Well, Landen and I got here to New Delhi all right after a relatively calm but exhausting journey through with a week long stopover in Paris. Although we didn’t stop in Iceland, I wish now that we had. Who would not want to visit a country where social justice seems to be a way of life and where 50% of the people believe in elves?
The one big thing that we saw in Paris was at the Place de la Concorde at the very end of the Tour de France (lap 9 of 10 around Concorde up and down the Champs-Elysées for those into biking). Moments before the end, a guy right in front of us dressed in a sheet with his arms outstretched jump in front of the peleton seconds before it got there (before the gendarmes could get to him) with some political statement written on it.
Of course, he wanted to be hit by the bikes going by at that point at up to 40 miles an hour (no exaggeration), but the peleton just seemed to respond to his presence instantly and without effort by dividing up into two halves – one snake became two. To see that happen right in front of one’s eyes was like a magic trick by the peleton/snake, and the gendarmes got the guy while hundreds of Parisians were yelling “Jetez-le dans la Seine!”
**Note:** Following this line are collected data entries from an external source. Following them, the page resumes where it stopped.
(** [FontFile::ReleaseInterface(IDWriteLocalFontFileLoader** ppInterface)];
    [None] is a null [ppInterface]. *)
Definition ReleaseInterface {L} (ppInterface : option (ptr_var L)) : M L unit :=
  match ppInterface with
  | Some pInterface =>
      p <- gets (load pInterface) ;;
      if p =? NULL then ret tt
      else
        emit (Release_call IDWriteLocalFontFileLoader p) ;;
        modify (store pInterface NULL)
  | None => ret tt
  end.

Section WithNative.
Variable N : Native.

(** *** Native calls: logged, their results stored in typed variables.
    A call through a [NULL] interface pointer is undefined behaviour. *)

Definition call_Analyze {L} (p : ptr) : M L (HRESULT * AnalyzeOut) :=
  if p =? NULL then undefined NullPointerCall
  else
    let '(hr, out) := IDWriteFontFile_Analyze N p in
    let hr := to_HRESULT hr in
    let out := {| isSupported := isSupported out;
                  dwriteFontFileType := dwriteFontFileType out;
                  dwriteFontFaceType := dwriteFontFaceType out;
                  numberOfFacesDWrite := to_UINT32 (numberOfFacesDWrite out) |} in
    emit (Analyze_call p hr out) ;; ret (hr, out).

Definition call_GetLoader {L} (p : ptr) : M L (HRESULT * ptr) :=
  if p =? NULL then undefined NullPointerCall
  else
    let '(hr, loader) := IDWriteFontFile_GetLoader N p in
    let hr := to_HRESULT hr in
    emit (GetLoader_call p hr loader) ;; ret (hr, loader).

Definition call_QueryInterface {L} (p : ptr) (iid : GUID) : M L (HRESULT * ptr) :=
  if p =? NULL then undefined NullPointerCall
  else
    let '(hr, ppv) := IDWriteFontFileLoader_QueryInterface N p iid in
    let hr := to_HRESULT hr in
    emit (QueryInterface_call p iid hr ppv) ;; ret (hr, ppv).

Definition call_GetReferenceKey {L} (p : ptr) : M L (HRESULT * list byte * UINT32) :=
  if p =? NULL then undefined NullPointerCall
  else
    let '(hr, (key, size)) := IDWriteFontFile_GetReferenceKey N p in
    let hr := to_HRESULT hr in
    let size := to_UINT32 size in
    emit (GetReferenceKey_call p hr key size) ;; ret (hr, key, size).

Definition call_GetFilePathLengthFromKey {L}
    (p : ptr) (key : list byte) (size : UINT32) : M L (HRESULT * UINT32) :=
  if p =? NULL then undefined NullPointerCall
  else
    let '(hr, len) := IDWriteLocalFontFileLoader_GetFilePathLengthFromKey N p key size in
    let hr := to_HRESULT hr in
    let len := to_UINT32 len in
    emit (GetFilePathLengthFromKey_call p key size hr len) ;; ret (hr, len).

(** The path is written into the array [fontFilePath] points to, which
    holds no more than its capacity. *)
Definition call_GetFilePathFromKey
    (p : ptr) (key : list byte) (size : UINT32) (bufsize : UINT32)
  : M GetUriPathLocals HRESULT :=
  if p =? NULL then undefined NullPointerCall
  else
    let '(hr, path) :=
      IDWriteLocalFontFileLoader_GetFilePathFromKey N p key size bufsize in
    let hr := to_HRESULT hr in
    buf <- gets fontFilePath ;;
    match buf with
    | Some b =>
        let path := firstn_Z (capacity b) path in
        emit (GetFilePathFromKey_call p key size bufsize hr path) ;;
        modify (fun l => {| localFontFileLoader := localFontFileLoader l;
                            fontFilePath := Some {| capacity := capacity b;
                                                    written := path |} |}) ;;
        ret hr
    | None => undefined NullPointerCall
    end.

(** [fontFilePath = new WCHAR[n]] *)
Definition new_WCHAR_array (n : UINT32) : M GetUriPathLocals unit :=
  emit (new_WCHAR n) ;;
  modify (fun l => {| localFontFileLoader := localFontFileLoader l;
                      fontFilePath := Some {| capacity := n; written := [] |} |}).

(** [delete [] fontFilePath] *)
Definition delete_WCHAR_array (b : wbuf) : M GetUriPathLocals unit :=
  emit (delete_WCHAR (capacity b)).

(** *** [bool FontFile::Analyze(fontFileType, fontFaceType, numberOfFaces, hr)] *)
Definition Analyze (this : FontFile) : M AnalyzeRefs bool :=
  fontFile <- handle_Value (_fontFile this) ;;
  '(hr, out) <- call_Analyze fontFile ;;
  modify (fun r => {| fontFileType := fontFileType r;
                      fontFaceType := fontFaceType r;
                      numberOfFaces := numberOfFaces r;
                      hr_ref := hr |}) ;;
  GC_KeepAlive ;;
  if FAILED hr then ret false
  else
    modify (fun r => {| fontFileType := dwriteFontFileType out;
                        fontFaceType := dwriteFontFaceType out;
                        numberOfFaces := numberOfFacesDWrite out;
                        hr_ref := hr_ref r |}) ;;
    ret (negb (isSupported out =? 0)).

(** *** [System::String^ FontFile::GetUriPath()] *)

(** The condition it asserts on the path length,
    [sizeOfFilePath >= 0 && sizeOfFilePath < UINT_MAX]. *)
Definition sizeOfFilePath_in_range (sizeOfFilePath : UINT32) : bool :=
  (sizeOfFilePath >=? 0) && (sizeOfFilePath <? UINT_MAX).

Definition GetUriPath_name : string := "System::String^ FontFile::GetUriPath".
Even more amazing was that during that time a vocal group of Colombian flag waving supporters of the great young rider from Columbia, which was standing impossibly on a wide concrete railing that was the only thing separating them from a long fall into the Seine, just kept chanting support through the whole thing for their great new young rider Nairo Quintana, who at the young age of 25 has proven to be a truly great force in cycling, winning second place in this year’s Tour.
Other than that bit of excitement, Paris seemed to me like an aging beauty queen, heavy with dirt and tourists, and waiters who just wouldn’t stop acting like French waiters no matter what restaurant we ate in. Montmartre was so beautiful, the most beautiful part of town in my own opinion, in spite of all the tourists. The area just to the west of the butte, in particular, strongly captured my heart in spite of the tourist swarm.
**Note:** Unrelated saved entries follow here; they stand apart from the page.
(** * The filename-inference engine of the anime rename bot

    A shallow embedding of [AnimeRenameBot.extract_anime_info] and
    [AnimeRenameBot.generate_new_filename] (anime_rename_bot.py), with the
    library routines they call: [os.path.splitext], [str.strip],
    [str.zfill], [re.search] and [re.sub]; and of their two callers,
    [handle_text] and the part of [handle_document] that comes before the
    download.

    A Python [str] is a sequence of code points.  Characters are modelled by
    [ascii], read as the code points U+0000 to U+00FF, and the character
    classes below are Python's on that range. *)

From Stdlib Require Import String Ascii List Bool Arith ZArith Lia.
Import ListNotations.

(** ** Strings and characters *)

Definition str := list ascii.

(** A string literal of the source. *)
Definition lit (s : string) : str := list_ascii_of_string s.

Definition code (c : ascii) : nat := nat_of_ascii c.

Definition between (lo hi n : nat) : bool := (lo <=? n) && (n <=? hi).

(** [str.isspace] on one character, which is also the class [\s]. *)
Definition is_space (c : ascii) : bool :=
  let n := code c in
  between 9 13 n || between 28 32 n || (n =? 133) || (n =? 160).

(** The class [\d]: decimal digits. *)
Definition is_digit (c : ascii) : bool := between 48 57 (code c).

(** The class [\w], which decides [\b]: alphanumerics and the underscore. *)
Definition is_word (c : ascii) : bool :=
  let n := code c in
  between 48 57 n || between 65 90 n || (n =? 95) || between 97 122 n
  || (n =? 170) || between 178 179 n || (n =? 181) || between 185 186 n
  || between 188 190 n || between 192 214 n || between 216 246 n
  || between 248 255 n.

(** Lower-casing of one character, as IGNORECASE applies it. *)
Definition lower (c : ascii) : ascii :=
  let n := code c in
  if between 65 90 n || (between 192 222 n && negb (n =? 215))
  then ascii_of_nat (n + 32) else c.

Definition dot : ascii := "."%char.
Definition slash : ascii := "/"%char.
Definition zero : ascii := "0"%char.
Definition newline : ascii := ascii_of_nat 10.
Landen absorbed it all like he had been there before, blasé fifteen year old that he is. In fact, he traveled better than his old dad, and having been through the first of two weeks of meetings and adjusting (Linda gets here on Wednesday), we are still dealing with a fairly serious case of jet lag. I’ve figured out that sleep is the only cure for it, but alas, my mind is percolating with so many new things I learned at iFLT that I can’t stop taking notes on them.
Over the next week or so I will publish what I hope is a hopefully not too confusing series of articles (merely suggestions) on that all-important first day of class of the year. Of course, it’s too long. I wrote it in response to a recent question here by Mary Beth requesting information about exactly what that first class might look like.
If I can get the cell phone thing going for Landen here soon, I may be able to even take some video footage of myself – before the students get here – modeling the suggestions and add those links into this new “First Day” series. Video can be so useful in situations like this, where I am trying to convey a vast sequence of skills mixed with strategies that, in this case and in my own opinion, can finely tune what we do.
The point needs to be made that what we do and what we don’t do in those first days of class are matters of extreme importance for our success this year. It’s a question of fine tuning. One of the coolest new things of all that I got into in MN was how we use space in our classroom, and how that affects how fast we go, and how laser pointers need not necessarily be used anymore, in my own CI world anyway, because they make me go too fast.
In spite of my best intentions, the writing is so full of pedagogical detail that it might easily quickly overwhelm the novice CI teacher who has not been reading here for awhile. I will, however, do my best to convey these First Day ideas clearly and succinctly, because I think that they have the potential to lay down some very strong train tracks – some tracks made of silver and gold – for CI teachers as they enter this new year with CI. We will see. I’m very optimistic.
We’re all still sinking our teeth only into the very outer layers of the CI onion, but in spite of the initial bitterness of the thicker outer layers, the onion is proving to be quite tasty. From discussion here over the past few years I am quite certain that there are very few of us here in our group who don’t want to sharpen our teeth more and more so we can bite deeper into the onion.
That’s how I feel as we enter our ninth year on the blog together. Let’s sharpen our teeth. Fear and uncertainty can play no part in our teaching anymore, in spite of the fact that we are working in buildings that naturally provoke fear. The American Embassy School, precisely, does not invoke fear. It is a wonderful place chock full of wonderfully supportive people. I am lucky to be here. I am lucky to be in India.